Configuration¶
Configuration guide for administrators.
Environment Variables¶
Scrapazoid is configured via environment variables in the .env file.
Basic Settings¶
# Flask Configuration
SECRET_KEY=your_secret_key_here
FLASK_ENV=development # or production
# PostgreSQL Configuration
POSTGRES_USER=scrapazoid
POSTGRES_PASSWORD=scrapazoid_secret
POSTGRES_DB=scrapazoid
Database URL¶
# Database URL (auto-constructed in docker-compose)
DATABASE_URL=postgresql://user:pass@host:5432/database
Note: When using docker-compose, this is automatically set.
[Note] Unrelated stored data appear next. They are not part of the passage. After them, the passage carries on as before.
(** C1, as the code has it.  [uniform<T>()] default-constructs its distribution,
    whose range is from 0 to [std::numeric_limits<T>::max()]: the result is never
    negative, and every value from 0 to the maximum of [T] is a possible result. *)
Theorem uniform_default_range :
  forall (G : Type) `{StdConforming G} `{!StdSupport G} (T : IntType),
    (forall g : G, 0 <= fst (uniform T g) <= int_max T) /\
    (forall v : Z, 0 <= v <= int_max T -> exists g : G, fst (uniform T g) = v).
Proof.
  intros G R C S T. split.
  - intros g. apply uniform_bounds.
  - intros v Hv. unfold uniform.
    apply uniform_int_support;
      [apply in_range_0 | apply in_range_max | exact Hv].
Qed.

Lemma uniform_default_range_witness :
  (forall g : Replay.generator_type, 0 <= fst (uniform Int g) <= int_max Int) /\
  (forall v : Z, 0 <= v <= int_max Int ->
     exists g : Replay.generator_type, fst (uniform Int g) = v).
Proof. exact (uniform_default_range Replay.generator_type Int). Defined.

(** C1, as the spec has it, fails: -1 is a representable value of [int], and no
    conforming standard library makes [uniform<int>()] return it, whatever the
    state of the generator. *)
Lemma uniform_int_negative_unreachable :
  in_range Int (-1) /\
  ~ exists (G : Type) (R : StdRandom G) (C : @StdConforming G R) (g : G),
      fst (@uniform G R Int g) = -1.
Proof.
  split.
  - vm_compute. split; discriminate.
  - intros (G & R & C & g & Hg).
    pose proof (@uniform_bounds G R C Int g) as Hb. lia.
Qed.

(* ================================================================== *)
(** * uniformf and probabilityf: the real draws *)
(* ================================================================== *)

(** A draw from 0 to a positive bound, at a canonical value that is a zero. *)
Lemma scale_zero_at_zero (T : FloatType) (M : positive) (E : Z) (s : bool) :
  scale T fzero (S754_finite false M E) (S754_zero s) = fzero.
Proof. now destruct s. Qed.

(** A draw from 0 to a positive bound [B], at a positive canonical value [c]:
    the rounded product [c * B], which lies between 0 and [B]. *)
Lemma scale_zero_positive (T : FloatType) (mc M : positive) (ec E : Z) :
  bounded (prec T) (emax T) mc ec = true ->
  bounded (prec T) (emax T) M E = true ->
  flt (S754_finite false mc ec) (fone T) = true ->
  scale T fzero (S754_finite false M E) (S754_finite false mc ec) =
    fmul T (S754_finite false mc ec) (S754_finite false M E) /\
  fle fzero (fmul T (S754_finite false mc ec) (S754_finite false M E)) = true /\
  fle (fmul T (S754_finite false mc ec) (S754_finite false M E))
      (S754_finite false M E) = true.
Proof.
  intros Hc HB Hlt.
  pose proof (prec_gt_1 T) as Hp. pose proof (emax_gt_2 T) as He.
  destruct (below_one _ _ Hp He mc ec Hc Hlt) as [Hec _].
  pose proof (SFmul_below _ _ Hp He mc M ec E Hc HB Hlt) as Hle.
  pose proof (SFmul_below_forms _ _ Hp mc M ec E Hc HB Hec) as Hforms.
  unfold scale, fmul, fsub, fadd in *. cbn [SFsub fzero].
  cbv zeta in Hforms.
  destruct Hforms as [Hy | [Hy | [q [t Hy]]]]; rewrite Hy in *.
  - repeat split.
  - discriminate.
  - repeat split. exact Hle.
Qed.

Section RealFacts.

Context {G : Type} `{StdConforming G}.

(** A real draw is the canonical draw, scaled. *)
Lemma real_draw (T : FloatType) (a b : spec_float) (g : G) :
  uniform_real_distribution T a b g =
    (scale T a b (fst (generate_canonical T g)), snd (generate_canonical T g)).
Proof.
  rewrite uniform_real_scaling. unfold scaled_draw.
  now destruct (generate_canonical T g).
Qed.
Only configure manually for local development without Docker.
Execution Limits¶
Control script execution behavior and resource usage.
Execution Time¶
# Maximum execution time in seconds
# Scripts will timeout and be marked as FAILED after this duration
# Default: 300 seconds (5 minutes)
MAX_EXECUTION_TIME=300
Recommendations: - Development: 300 (5 minutes) - Production: 300-600 (5-10 minutes) - Long-running scripts: 900-1800 (15-30 minutes)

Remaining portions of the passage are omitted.